Zresztą nic nie przeszkadzało mi podczas lektury. Zabrałam „Psy gończe” na majówkę, i dobrze się złożyło, że piątek był deszczowy i posępny. Bez wyrzutów sumienia zaparzałam sobie herbatę za herbatą, śledząc nieprzyjemne perypetie Williama Wistinga i z zadowoleniem wyglądając przez mocno przybrudzone już przez deszcz okno. Gdyby było ładnie, robiłabym zresztą to samo, bo od tej lektury naprawdę niełatwo byłoby się oderwać!

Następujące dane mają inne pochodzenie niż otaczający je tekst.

Lemma CPS_start_keeps (phrase : string) (data : pyval) (s : Skill)
    (l : list event) :
  let s' := snd (fst (CPS_start platform phrase data s l)) in
  idle_count s' = idle_count s /\ ducking s' = ducking s
  /\ (is_playing s = true -> is_playing s' = true).
Proof.
  destruct (CPS_start_outcome platform phrase data s l)
    as (s' & more & -> & [[_ ->] | (_ & Hp & Hi & Hd & _)]); cbn; auto.
Qed.


(** One request keeps the object sound. *)
Lemma handle_sound (r : request) (s : Skill) (l : list event) :
  sound s -> sound (snd (fst (handle platform r s l))).
Proof.
  intros Hs. pose proof Hs as [Hc Hd]. destruct r; cbn [handle].
  - unfold handle_listener_started, pbind, read_self, pause_audio, call_out,
      write_self, pret.
    destruct (is_playing s) eqn:Hp; fields; [|exact Hs].
    destruct use_ducking; fields; [|exact Hs].
    split; fields; [lia|]. intros _. split; [lia | exact Hp].
  - unfold check_for_idle, resume, pbind, read_self, call_out, write_self,
      pret.
    destruct (ducking s) eqn:Hk; fields; [|exact Hs].
    destruct (Hd eq_refl) as [Hlt Hp].
    destruct (negb (String.eqb active "")
              || String.eqb active "YoutubeMusicSkill"); fields.
    + destruct (5 <=? idle_count s + 1)%Z eqn:E; fields.
      * apply Z.leb_le in E. split; fields; [lia | discriminate].
      * apply Z.leb_gt in E. split; fields; [lia|].
        intros _. split; [lia | exact Hp].
    + split; fields; [lia|]. intros _. split; [lia | exact Hp].
  - unfold pause, pbind, write_self, pause_audio, call_out. fields.
    split; fields; [exact Hc | discriminate].
  - exact Hs.
  - exact Hs.
  - exact Hs.
  - unfold forget, stop, pbind, read_self, do_stop, pause, pause_audio,
      write_self, call_out, pret.
    destruct (is_playing s); fields; [|exact Hs].
    split; fields; [exact Hc | discriminate].
  - destruct (CPS_start_keeps phrase data s l) as (Hi & Hk & Hp).
    cbv zeta in Hi, Hk, Hp. split; [now rewrite Hi|].
    rewrite Hk, Hi. intros H. destruct (Hd H) as [Hlt Hpl]. auto.
  - exact Hs.
  - exact Hs.
Qed.

(** X23. From its creation on, whatever the requests: the idle counter
    stays between 0 and 5, and the object ducks only while it is playing
    and the counter is below 5. *)
Theorem serve_sound (rs : list request) (l : list event) :
  sound (fst (serve platform rs new_skill l)).
Proof.
  assert (H : forall rs s l, sound s -> sound (fst (serve platform rs s l))).
  { clear rs l. induction rs as [|r rest IH]; intros s l Hs; [exact Hs|].
    cbn [serve]. pose proof (handle_sound r s l Hs) as Hs'.
    destruct (handle platform r s l) as [[o s'] l']. apply IH. exact Hs'. }
  apply H. split; [cbn; lia | discriminate].
Qed.

Lemma handle_keeps_playing (r : request) (s : Skill) (l : list event) :
  is_playing s = true ->
  is_playing (snd (fst (handle platform r s l))) = true.
Proof.
  intros Hp. destruct r; cbn [handle].
  - unfold handle_listener_started, pbind, read_self, pause_audio, call_out,
      write_self, pret.
    rewrite Hp. destruct use_ducking; fields; exact Hp.
  - unfold check_for_idle, resume, pbind, read_self, call_out, write_self,
      pret.
    destruct (ducking s); fields; [|exact Hp].
    destruct (negb (String.eqb active "")
              || String.eqb active "YoutubeMusicSkill"); fields; [|exact Hp].
    destruct (5 <=? idle_count s + 1)%Z; fields; exact Hp.
  - exact Hp.
  - exact Hp.
  - exact Hp.
  - exact Hp.
  - unfold forget, stop, pbind, read_self, do_stop, pause, pause_audio,
      write_self, call_out, pret.
    rewrite Hp. fields. exact Hp.
  - destruct (CPS_start_keeps phrase data s l) as (_ & _ & H). auto.
  - exact Hp.
  - exact Hp.
Qed.

(** X24. Nothing resets [is_playing]: once the object is marked as
    playing it stays so through every request, a stop or a pause among
    them, so [stop] pauses the audio service and returns [True] ever
    after. *)
Theorem playing_forever (rs : list request) (s : Skill) (l : list event) :
  is_playing s = true ->
  let s' := fst (serve platform rs s l) in
  let l' := snd (serve platform rs s l) in
  is_playing s' = true
  /\ stop s' l' = (Done true, set_ducking false s', (l' ++ [AudioPause])%list).
Proof.
  intros Hp.
  assert (H : is_playing (fst (serve platform rs s l)) = true).
  { revert s l Hp. induction rs as [|r rest IH]; intros s l Hp; [exact Hp|].
    cbn [serve]. pose proof (handle_keeps_playing r s l Hp) as Hp'.
    destruct (handle platform r s l) as [[o s'] l']. apply IH. exact Hp'. }
  cbv zeta. split; [exact H|].
  unfold stop, pbind, read_self, do_stop, pause, pause_audio, write_self,
    call_out, pret.
  rewrite H. reflexivity.
Qed.

(** A stop before anything was started does nothing and returns
    [False]. *)
Lemma stop_idle (s : Skill) (l : list event) :
  is_playing s = false -> stop s l = (Done false, s, l).
Proof.
  intros H. unfold stop, pbind, read_self, pret. now rewrite H.
Qed.

End Requests.

Lemma playing_forever_witness :
  is_playing
    (fst (serve demo_platform [Stop; Pause; IdleCheck ""; Stop]
            (set_is_playing true new_skill) []))
  = true.
Proof.
  apply (proj1 (playing_forever demo_platform [Stop; Pause; IdleCheck ""; Stop]
                  (set_is_playing true new_skill) [] eq_refl)).
Defined.

(** A start of an album, then two stops: both pause the audio. *)
Example start_then_stop_twice :
  serve demo_platform
    [Start "abba gold" (album_candidate "MPRE-1"); Stop; Stop] new_skill []
  = (set_is_playing true (set_last_played_type (PStr "album") new_skill),
     ([GetAlbum (PStr "MPRE-1")] ++ playing_intents
      ++ [AudioPause; AudioPause])%list).
Proof. reflexivity. Qed.

(* ===================================================================== *)
(** ** The idle check *)

(** The test of the idle check holds exactly when the display manager
    names an active skill: its second half adds nothing. *)
Lemma idle_test (active : string) :
  negb (String.eqb active "") || String.eqb active "YoutubeMusicSkill"
  = negb (String.eqb active "").
Proof.
  destruct (String.eqb_spec active "") as [->|]; [reflexivity|].
  reflexivity.
Qed.

Lemma check_for_idle_active (active : string) (s : Skill) (l : list event) :
  ducking s = true -> active <> "" ->
  check_for_idle active s l
  = if (5 <=? idle_count s + 1)%Z
    then (Done tt, set_ducking false (set_idle_count (idle_count s + 1) s),
          (l ++ [CancelScheduled "IdleCheck"; AudioResume])%list)
    else (Done tt, set_idle_count (idle_count s + 1) s, l).
Proof.
  intros Hk Ha.
  unfold check_for_idle, resume, pbind, read_self, call_out, write_self, pret.
  rewrite Hk, idle_test. cbn [negb].
  destruct (String.eqb_spec active "") as [->|]; [contradiction|].
  cbn [negb]. fields.
  destruct (5 <=? idle_count s + 1)%Z; [|reflexivity].
  now rewrite <- app_assoc.
Qed.

Lemma check_for_idle_quiet (s : Skill) (l : list event) :
  ducking s = true ->
  check_for_idle "" s l = (Done tt, set_idle_count 0 s, l).
Proof.
  intros Hk.
  unfold check_for_idle, pbind, read_self, call_out, write_self, pret.
  now rewrite Hk.
Qed.

Section IdleChecks.

Variable platform : Platform.

Lemma serve_active_checks (active : string) (n : nat) :
  forall (s : Skill) (l : list event),
    ducking s = true -> active <> "" ->
    (idle_count s + Z.of_nat n < 5)%Z ->
    serve platform (repeat (IdleCheck active) n) s l
    = (set_idle_count (idle_count s + Z.of_nat n) s, l).
Proof.
  induction n as [|n IH]; intros s l Hk Ha Hlt.
  - cbn [repeat serve]. f_equal. destruct s as [ic dk lp ip rg].
    unfold set_idle_count. fields. f_equal. cbn [Z.of_nat]. lia.
  - cbn [repeat serve handle]. rewrite (check_for_idle_active _ _ _ Hk Ha).
    destruct (5 <=? idle_count s + 1)%Z eqn:E; [apply Z.leb_le in E; lia|].
    rewrite IH; [|exact Hk | exact Ha | fields; lia].
    f_equal. unfold set_idle_count. fields. f_equal. lia.
Qed.

(** X25. After the listener has started on a playing object with ducking
    on, the audio is paused and the idle check scheduled; the first four
    checks that see an active display change nothing that is heard, and
    the fifth cancels the check, ends the ducking and resumes the audio. *)
Theorem ducking_resumes_at_five (active : string) (n : nat) (s : Skill)
    (l : list event) :
  is_playing s = true -> active <> "" ->
  let ducked :=
    (l ++ [AudioPause; CancelScheduled "IdleCheck";
           ScheduleRepeating "IdleCheck" 1%Z])%list in
  ((n < 5)%nat ->
     serve platform (ListenerStarted true :: repeat (IdleCheck active) n) s l
     = (set_idle_count (Z.of_nat n) (set_ducking true s), ducked))
  /\ serve platform (ListenerStarted true :: repeat (IdleCheck active) 5) s l
     = (set_ducking false (set_idle_count 5 (set_ducking true s)),
        (ducked ++ [CancelScheduled "IdleCheck"; AudioResume])%list).
Proof.
  intros Hp Ha ducked.
  assert (Hstart : handle platform (ListenerStarted true) s l
                   = (Done tt, set_idle_count 0 (set_ducking true s), ducked)).
  { cbn [handle].
    unfold handle_listener_started, pbind, read_self, pause_audio, call_out,
      write_self, pret.
    rewrite Hp. fields. unfold ducked. now rewrite <- !app_assoc. }
  split.
  - intros Hn. cbn [serve]. rewrite Hstart.
    rewrite serve_active_checks; [|reflexivity | exact Ha | fields; lia].
    f_equal.
  - cbn [serve]. rewrite Hstart.
    change (repeat (IdleCheck active) 5)
      with (repeat (IdleCheck active) 4 ++ [IdleCheck active])%list.
    assert (Happ : forall rs1 rs2 s0 l0,
              serve platform (rs1 ++ rs2) s0 l0
              = serve platform rs2 (fst (serve platform rs1 s0 l0))
                  (snd (serve platform rs1 s0 l0))).
    { induction rs1 as [|r rs1 IH]; intros rs2 s0 l0; [reflexivity|].
      cbn [app serve]. destruct (handle platform r s0 l0) as [[o s1] l1].
      apply IH. }
    rewrite Happ.
    rewrite serve_active_checks; [|reflexivity | exact Ha | fields; lia].
    cbn [fst snd serve handle].
    rewrite check_for_idle_active; [|reflexivity | exact Ha].
    reflexivity.
Qed.

(** X26. While the display manager names no active skill the counter is
    put back to 0 at every check: the ducking never ends by itself and
    the audio is never resumed, however many checks run. *)
Theorem ducking_stays_when_quiet (n : nat) (s : Skill) (l : list event) :
  ducking s = true ->
  snd (serve platform (repeat (IdleCheck "") n) s l) = l
  /\ ducking (fst (serve platform (repeat (IdleCheck "") n) s l)) = true.
Proof.
  revert s. induction n as [|n IH]; intros s Hk; [split; [reflexivity | exact Hk]|].
  cbn [repeat serve handle]. rewrite (check_for_idle_quiet _ _ Hk).
  apply IH. exact Hk.
Qed.

(** X27. On an object that is not ducking, after a pause for one, an idle
    check only cancels its own schedule: it never resumes the audio and
    never changes the object. *)
Theorem idle_check_off (actives : list string) (s : Skill) (l : list event) :
  ducking s = false ->
  serve platform (map IdleCheck actives) s l
  = (s, (l ++ repeat (CancelScheduled "IdleCheck") (List.length actives))%list).
Proof.
  intros Hk. revert l. induction actives as [|a rest IH]; intros l.
  - cbn. now rewrite app_nil_r.
  - cbn [map serve handle List.length repeat].
    unfold check_for_idle, pbind, read_self, call_out, write_self, pret.
    rewrite Hk. cbn [negb]. rewrite IH. now rewrite <- app_assoc.
Qed.

End IdleChecks.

Wisting, doświadczony policjant, musi zmierzyć się z wyjątkowo nieprzyjemnym zadaniem. Sprawa, którą zajmował się przed laty – morderstwo młodej dziewczyny, nieoczekiwanie powraca. Sprawca wychodzi na wolność i oskarża policję o fałszowanie dowodów, a że Wisting prowadził wtedy śledztwo, na nim spoczywa odpowiedzialność. Komendant nie zastanawia się długo i zawiesza kolegę, ten zaś zaczyna zdawać sobie sprawę, że tym razem ma przeciwko sobie kogoś z policyjnych szeregów. W dodatku bez śladu znika kolejna młoda dziewczyna i trudno nie zakładać, że sprawy te się nie łączą.

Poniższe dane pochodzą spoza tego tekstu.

(** * BiRefNet pipeline (internal_birefnet/pipeline.py): a shallow embedding

    The Python module is glue around PyTorch, Pillow, SciPy and the web UI's
    downloader.  The functions of the module are embedded as Rocq functions;
    the library calls they make are parameters of the sections below, so
    every theorem holds for any behaviour of those libraries that meets the
    few contracts stated as hypotheses.  A small reference instance of the
    libraries makes the embedding runnable on concrete inputs. *)

From Stdlib Require Import ZArith Bool Ascii String List Lia.
From Stdlib Require Import Numbers.DecimalString Numbers.DecimalZ.
Import ListNotations.
Open Scope string_scope.
Open Scope Z_scope.

(** ** Exceptions and results *)

(** The Python exceptions that matter here; [OtherError] stands for any
    exception raised inside a library (I/O, CUDA, network, ...). *)
Inductive exn : Type :=
| KeyError (key : string)
| ValueError
| TypeError
| IndexError
| RuntimeError
| OtherError (msg : string).

Inductive result (A : Type) : Type :=
| Ok (a : A)
| Raise (e : exn).
Arguments Ok {A} a.
Arguments Raise {A} e.

Definition rbind {A B : Type} (r : result A) (k : A -> result B) : result B :=
  match r with
  | Ok a => k a
  | Raise e => Raise e
  end.

(** [try: body / except: handler] with a bare [except]. *)
Definition try_except {A : Type} (body : result A) (handler : exn -> result A)
  : result A :=
  match body with
  | Ok a => Ok a
  | Raise e => handler e
  end.

Fixpoint rmapM {A B : Type} (f : A -> result B) (l : list A) : result (list B) :=
  match l with
  | [] => Ok []
  | a :: l' => rbind (f a) (fun b => rbind (rmapM f l') (fun bs => Ok (b :: bs)))
  end.

Declare Scope result_scope.
Delimit Scope result_scope with result.
Notation "x <- c1 ;; c2" := (rbind c1 (fun x => c2))
  (at level 61, c1 at next level, right associativity) : result_scope.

Swoją rolę ma też druga bohaterka – Line, córka Wistinga, która pracuje jako dziennikarka śledcza. W „Jaskiniowcu” poznaliśmy ją jako bystrą i przebojową osobę, która zrobi wiele dla uzyskania dobrego materiału, ale ma też poczucie misji i chętnie przyczynia się do ujęcia sprawcy. Line pracuje nad nowym tematem i bardzo chciałaby odkryć coś sensacyjnego, tym razem nie dla własnej satysfakcji, ale po to, by przyćmić artykuły opowiadające o hańbie jej ojca. Wszystkie te sprawy zaczną się zgrabnie zazębiać, akcja gwałtownie przyspieszy, zaś rozwiązanie okaże się spójne i przynajmniej w części zaskakujące.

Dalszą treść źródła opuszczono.